To kick off the opening of a new photography exhibit along the Atlanta Beltline, organizers will host a July 7 ceremony at the Westside Trail across from Gordon White Park, featuring the exhibit’s curator: author and historian Karcheik Sims-Alvarado, CEO of Preserve Black Atlanta. The opening ceremony begins at 3 p.m.
“Atlanta and the Civil Rights Movement, 1944-1968” will be presented across four miles of the Beltline’s Eastside and Westside trails, making it the longest outdoor exhibit on civil and human rights in the US.

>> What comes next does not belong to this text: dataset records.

(* ===== verification/PolicyFacts.v ===== *)
(** * PolicyFacts: lemmas about kubewardenpolicy_controller.go

    What the deployment and the deletion on one cluster can do, and what their
    complete runs did. *)
From S2P Require Import Prelude GoProg GoError ApiTypes Platform Traces Helpers AddonController PolicyController.
Open Scope go_scope.

Section Pure.
Import Policy.

Lemma convertOperations_id ops : convertOperations ops = ops.
Proof. unfold convertOperations. rewrite (fold_left_snoc (fun op => op)). apply map_id. Qed.

Lemma convertScope_default scope : default "" (convertScope scope) = scope.
Proof. unfold convertScope. by destruct (decide (scope = "")). Qed.
End Pure.

Section Deploy.
Context `{P : Platform}.
Import Policy.

Definition isClusterPolicy (policy : KubewardenPolicy) : bool :=
  bool_decide (PolicyType (Spec policy) = "ClusterAdmissionPolicy").

Definition policy_key (policy : KubewardenPolicy) : NamespacedName :=
  {| nn_Namespace := if isClusterPolicy policy then "" else TargetNamespace (Spec policy);
     nn_Name := PolicyName (Spec policy) |}.

(** The writes of a deployment through [c], with the read they follow. *)
Inductive deploy_write (policy : KubewardenPolicy) (c : client) (t : list event) : go_action -> Prop :=
| create_cap (err : ext_error) :
    isClusterPolicy policy = true -> IsNotFound err = true ->
    @Ev GoSignature (AGet c (policy_key policy) KClusterAdmissionPolicy) (inl err) ∈ t ->
    deploy_write policy c t (ACreate c (OClusterAdmissionPolicy (newClusterAdmissionPolicy policy)))
| update_cap (existing : ClusterAdmissionPolicy) :
    isClusterPolicy policy = true ->
    @Ev GoSignature (AGet c (policy_key policy) KClusterAdmissionPolicy) (inr existing) ∈ t ->
    deploy_write policy c t (AUpdate c (OClusterAdmissionPolicy
      {| cap_ObjectMeta := existing; cap_Spec := buildPolicySpec policy;
         cap_PolicyStatus := cap_PolicyStatus existing |}))
| create_ap (err : ext_error) :
    isClusterPolicy policy = false -> IsNotFound err = true ->
    @Ev GoSignature (AGet c (policy_key policy) KAdmissionPolicy) (inl err) ∈ t ->
    deploy_write policy c t (ACreate c (OAdmissionPolicy (newAdmissionPolicy policy)))
| update_ap (existing : AdmissionPolicy) :
    isClusterPolicy policy = false ->
    @Ev GoSignature (AGet c (policy_key policy) KAdmissionPolicy) (inr existing) ∈ t ->
    deploy_write policy c t (AUpdate c (OAdmissionPolicy
      {| ap_ObjectMeta := existing; ap_Spec := buildPolicySpec policy;
         ap_PolicyStatus := ap_PolicyStatus existing |})).

Lemma deploy_write_mono policy c t t' a :
  t ⊆ t' -> deploy_write policy c t a -> deploy_write policy c t' a.
Proof. intros Ht []; econstructor; eauto. Qed.

(** The API server of [c] accepted one of these writes. *)
Definition deployed_on (t : list event) (policy : KubewardenPolicy) (c : client) : Prop :=
  exists a, deploy_write policy c t a /\
    ((exists o, a = ACreate c o /\ @Ev GoSignature (ACreate c o) None ∈ t) \/
     (exists o, a = AUpdate c o /\ @Ev GoSignature (AUpdate c o) None ∈ t)).

(** The status of the deployed policy was read as [active]. *)
Definition status_read (t : list event) (policy : KubewardenPolicy) (c : client) (active : bool) : Prop :=
  if isClusterPolicy policy
  then exists cap : ClusterAdmissionPolicy,
    @Ev GoSignature (AGet c (policy_key policy) KClusterAdmissionPolicy) (inr cap) ∈ t /\
    active = bool_decide (cap_PolicyStatus cap = PolicyStatusActive)
  else exists ap : AdmissionPolicy,
    @Ev GoSignature (AGet c (policy_key policy) KAdmissionPolicy) (inr ap) ∈ t /\
    active = bool_decide (ap_PolicyStatus ap = PolicyStatusActive).

Lemma deployed_on_mono t t' policy c : t ⊆ t' -> deployed_on t policy c -> deployed_on t' policy c.
Proof.
  intros Ht (a & Ha & H). exists a. split; [by eapply deploy_write_mono|].
  destruct H as [(o & -> & H)|(o & -> & H)]; [left|right]; eauto.
Qed.
Lemma status_read_mono t t' policy c b : t ⊆ t' -> status_read t policy c b -> status_read t' policy c b.
Proof. unfold status_read. intros Ht. destruct (isClusterPolicy _); intros (x & H & ->); eauto. Qed.

Lemma policy_key_cap policy :
  isClusterPolicy policy = true ->
  ObjectKeyFromObject (cap_ObjectMeta (newClusterAdmissionPolicy policy)) = policy_key policy.
Proof. unfold policy_key. by intros ->. Qed.
Lemma policy_key_ap policy :
  isClusterPolicy policy = false ->
  ObjectKeyFromObject (ap_ObjectMeta (newAdmissionPolicy policy)) = policy_key policy.
Proof. unfold policy_key. by intros ->. Qed.

Lemma deployClusterAdmissionPolicy_write c policy t a :
  isClusterPolicy policy = true -> is_write a = true ->
  issues (deployClusterAdmissionPolicy c policy) t a -> deploy_write policy c t a.
Proof.
  intros Hc Ha. unfold deployClusterAdmissionPolicy. rewrite (policy_key_cap _ Hc). unfold_calls.
  intros H. repeat issue_step; try done; run_inv.
  - econstructor; [done|eassumption|in_tac].
  - refine (update_cap _ _ _ k _ _); [done|in_tac].
Qed.

Lemma deployAdmissionPolicy_write c policy t a :
  isClusterPolicy policy = false -> is_write a = true ->
  issues (deployAdmissionPolicy c policy) t a -> deploy_write policy c t a.
Proof.
  intros Hc Ha. unfold deployAdmissionPolicy. rewrite (policy_key_ap _ Hc). unfold_calls.
  intros H. repeat issue_step; try done; run_inv.
  - econstructor; [done|eassumption|in_tac].
  - refine (update_ap _ _ _ k _ _); [done|in_tac].
Qed.

Lemma deployClusterAdmissionPolicy_ok c policy t :
  isClusterPolicy policy = true ->
  runs (deployClusterAdmissionPolicy c policy) t None -> deployed_on t policy c.
Proof.
  intros Hc. unfold deployClusterAdmissionPolicy. rewrite (policy_key_cap _ Hc). unfold_calls.
  intros H. run_inv.
  - destruct a; [done|]. eexists. split; [refine (create_cap _ _ _ _ _ _ _); [done|eassumption|in_tac]|].
    left. eexists. split; [done|in_tac].
  - destruct a; [done|]. eexists. split; [refine (update_cap _ _ _ k _ _); [done|in_tac]|].
    right. eexists. split; [done|in_tac].
Qed.

Lemma deployAdmissionPolicy_ok c policy t :
  isClusterPolicy policy = false ->
  runs (deployAdmissionPolicy c policy) t None -> deployed_on t policy c.
Proof.
  intros Hc. unfold deployAdmissionPolicy. rewrite (policy_key_ap _ Hc). unfold_calls.
  intros H. run_inv.
  - destruct a; [done|]. eexists. split; [refine (create_ap _ _ _ _ _ _ _); [done|eassumption|in_tac]|].
    left. eexists. split; [done|in_tac].
  - destruct a; [done|]. eexists. split; [refine (update_ap _ _ _ k _ _); [done|in_tac]|].
    right. eexists. split; [done|in_tac].
Qed.
End Deploy.

(** ** One cluster of the deployment loop *)

Section Outcomes.
Context `{P : Platform}.
Import Policy.

Lemma isClusterPolicy_spec policy :
  (if decide (PolicyType (Spec policy) = "ClusterAdmissionPolicy") then true else false) =
  isClusterPolicy policy.
Proof. unfold isClusterPolicy. by case_decide; case_bool_decide. Qed.

(** What became of the policy on one cluster. *)
Inductive outcome :=
| Skipped
| Unreachable (err : ext_error)
| Failed (now : Time) (err : error)
| Deployed (now : Time) (active : bool).

Definition succeeded (o : outcome) : bool := match o with Deployed _ _ => true | _ => false end.

(** The entry of the status that reports it. *)
Definition entry (policy : KubewardenPolicy) (cluster : Cluster) (o : outcome) : option DeployedPolicyStatus :=
  let status now active message :=
    {| dp_ClusterName := Name cluster; dp_ClusterNamespace := Namespace cluster;
       dp_PolicyName := PolicyName (Spec policy); dp_PolicyType := PolicyType (Spec policy);
       dp_Active := active; dp_LastTransitionTime := Some now; dp_Message := message |} in
  match o with
  | Skipped | Unreachable _ => None
  | Failed now err => Some (status now false (Error err))
  | Deployed now active =>
      Some (status now active (if active then "Policy successfully deployed and active"
                               else "Policy deployed but not yet active"))
  end.

(** The facts behind an outcome, read off the trace. *)
Definition eligible (cluster : Cluster) : bool :=
  negb (clusterNotReady cluster) && HasAnnotation cluster KubewardenInstalledAnnotation.
Definition connected (t : list event) (cluster : Cluster) (rc : remote_client) : Prop :=
  @Ev GoSignature (ARemoteClient (Name cluster) (ObjectKeyFromObject cluster)) (inr rc) ∈ t.
Definition outcome_of (policy : KubewardenPolicy) (t : list event) (cluster : Cluster) (o : outcome) : Prop :=
  match o with
  | Skipped => eligible cluster = false
  | Unreachable err => eligible cluster = true /\
      @Ev GoSignature (ARemoteClient (Name cluster) (ObjectKeyFromObject cluster)) (inl err) ∈ t
  | Failed now err => eligible cluster = true /\ (exists rc, connected t cluster rc) /\
      @Ev GoSignature ANow now ∈ t /\
      @Ev GoSignature (ALogError (Some err) "Failed to deploy policy") tt ∈ t
  | Deployed now active => eligible cluster = true /\ @Ev GoSignature ANow now ∈ t /\
      exists rc, connected t cluster rc /\ deployed_on t policy (Remote rc) /\
        status_read t policy (Remote rc) active
  end.

Lemma outcome_of_mono policy t t' cluster o :
  t ⊆ t' -> outcome_of policy t cluster o -> outcome_of policy t' cluster o.
Proof.
  intros Ht. destruct o; simpl; [done|intros [? ?]; auto| |].
  - intros (? & (rc & Hrc) & ? & ?). split_and!; auto. exists rc. unfold connected in *. auto.
  - intros (? & ? & rc & ? & ? & ?). split_and!; auto. exists rc. unfold connected in *.
    split_and!; eauto using deployed_on_mono, status_read_mono.
Qed.

Lemma deployPolicy_write c policy cluster t a :
  is_write a = true -> issues (deployPolicy c policy cluster) t a -> deploy_write policy c t a.
Proof.
  intros Ha. unfold deployPolicy, isPolicyActive. pose proof (isClusterPolicy_spec policy) as Hc.
  destruct (decide _); unfold_calls; intros H; repeat issue_step; try done; run_inv;
    (eapply deploy_write_mono;
      [|first [by eapply deployClusterAdmissionPolicy_write | by eapply deployAdmissionPolicy_write]]);
    in_tac.
Qed.

Lemma deployPolicy_ok c policy cluster t st :
  runs (deployPolicy c policy cluster) t (st, None) ->
  exists now active, @Ev GoSignature ANow now ∈ t /\
    entry policy cluster (Deployed now active) = Some st /\
    deployed_on t policy c /\ status_read t policy c active.
Proof.
  unfold deployPolicy, isPolicyActive. pose proof (isClusterPolicy_spec policy) as Hc.
  unfold status_read, policy_key. rewrite <- Hc. destruct (decide _); unfold_calls; intros H; run_inv;
    do 2 eexists; (split_and!; [in_tac|reflexivity| |eexists; split; [in_tac|reflexivity]]);
    (eapply deployed_on_mono; [|first [by apply deployClusterAdmissionPolicy_ok
                                      |by apply deployAdmissionPolicy_ok]]); in_tac.
Qed.

Lemma deployPolicy_failed c policy cluster t st err :
  runs (deployPolicy c policy cluster) t (st, Some err) ->
  exists now, @Ev GoSignature ANow now ∈ t /\
    entry policy cluster (Failed now err) = Some (SetOutcome st false (Error err)).
Proof.
  unfold deployPolicy. unfold_calls. intros H. run_inv; eexists; (split; [in_tac|reflexivity]).
Qed.

Lemma reconcileCluster_outcome policy cluster deployed ok t vars :
  runs (reconcileCluster policy cluster (deployed, ok)) t (Next vars) ->
  exists o, outcome_of policy t cluster o /\
    vars = (deployed ++ option_list (entry policy cluster o), ok && succeeded o).
Proof.
  unfold reconcileCluster. unfold_calls.
  destruct (clusterNotReady cluster) eqn:Hr.
  { intros [-> [= ->]]%runs_ret. exists Skipped. simpl. unfold eligible.
    by rewrite Hr, app_nil_r, andb_false_r. }
  destruct (HasAnnotation cluster KubewardenInstalledAnnotation) eqn:Hn; cbn [negb].
  2: { intros [-> [= ->]]%runs_ret. exists Skipped. simpl. unfold eligible.
    by rewrite Hr, Hn, app_nil_r, !andb_false_r. }
  assert (eligible cluster = true) as He by (unfold eligible; by rewrite Hr, Hn).
  intros H. run_inv.
  - exists (Unreachable e). simpl. rewrite app_nil_r, andb_false_r. split_and!; [done|in_tac|done].
  - match goal with H : runs (deployPolicy _ _ _) _ _ |- _ =>
      apply deployPolicy_failed in H as (now & Hnow & Hentry) end.
    exists (Failed now e). rewrite Hentry, andb_false_r.
    split; [|done]. split_and!; [done|eexists; unfold connected; in_tac|in_tac|].
    match goal with a : unit |- _ => destruct a end. in_tac.
  - match goal with H : runs (deployPolicy _ _ _) _ _ |- _ =>
      apply deployPolicy_ok in H as (now & active & Hnow & Hentry & Hd & Hs) end.
    exists (Deployed now active). rewrite Hentry, andb_true_r. split; [|done].
    split_and!; [done|in_tac|]. eexists. unfold connected. split_and!; [in_tac| |];
      [eapply deployed_on_mono; [|exact Hd]|eapply status_read_mono; [|exact Hs]]; in_tac.
Qed.

(** None of this depends on the policy's status. *)
Lemma deploy_write_status policy st c t a :
  deploy_write (with_Status policy st) c t a -> deploy_write policy c t a.
Proof.
  intros [err H1 H2 H3|x H1 H2|err H1 H2 H3|x H1 H2].
  - exact (create_cap policy c t err H1 H2 H3).
  - exact (update_cap policy c t x H1 H2).
  - exact (create_ap policy c t err H1 H2 H3).
  - exact (update_ap policy c t x H1 H2).
Qed.

Lemma outcome_of_status policy st t cluster o :
  outcome_of (with_Status policy st) t cluster o -> outcome_of policy t cluster o.
Proof.
  destruct o; simpl; try done. intros (? & ? & rc & ? & (a & Ha & H) & ?).
  split_and!; [done..|]. exists rc. split_and!; [done| |done].
  exists a. split; [by eapply deploy_write_status|done].
Qed.
End Outcomes.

“Honoring the nation’s civil rights leadership right here on the Atlanta BeltLine is so fitting considering that many of the movement’s leaders lived in BeltLine neighborhoods,” explained Brian P. McGowan, president and CEO of Atlanta Beltline Inc. “We are committed to using our public art program to celebrate and highlight the history and unique culture of our neighborhoods — it is this culture that makes Atlanta great.
Art on the Atlanta Beltline is the city’s largest temporary public art exhibition and showcases the work of hundreds of visual artists, performers and musicians along the Atlanta BeltLine corridor. The exhibition showcases how art strengthens and beautifies current and former industrial areas and creates signature spaces exemplifying the transformation of the city through the Atlanta BeltLine.
“Atlanta and the Civil Rights Movement, 1944-1968,” which runs through Dec. 1, will showcase photography from Sims-Alvarado’s book “Images of America,” a pictorial history of the modern civil rights movement in Atlanta, curated from photographs largely taken by award-winning Associated Press photojournalists.
Encompassing everything from the landmark U.S. Supreme Court decision in Smith v. Allwright to mourning the death of the Rev. Martin Luther King Jr., the exhibition illustrates how Atlanta came to be recognized as the epicenter of the Civil Rights Movement.
Sims-Alvarado is optimistic that the exhibit will convey a thorough and meaningful appreciation of African-American persistence.
“The photographs tell a beautiful narrative of the struggle, fortitude and organizational strength of a people determined to eradicate Jim Crow segregation once and for all,” she said. “This massive public exhibition allows families in Atlanta to boast that they have a museum, not bound by walls, just walking distance from their homes or schoolyards.”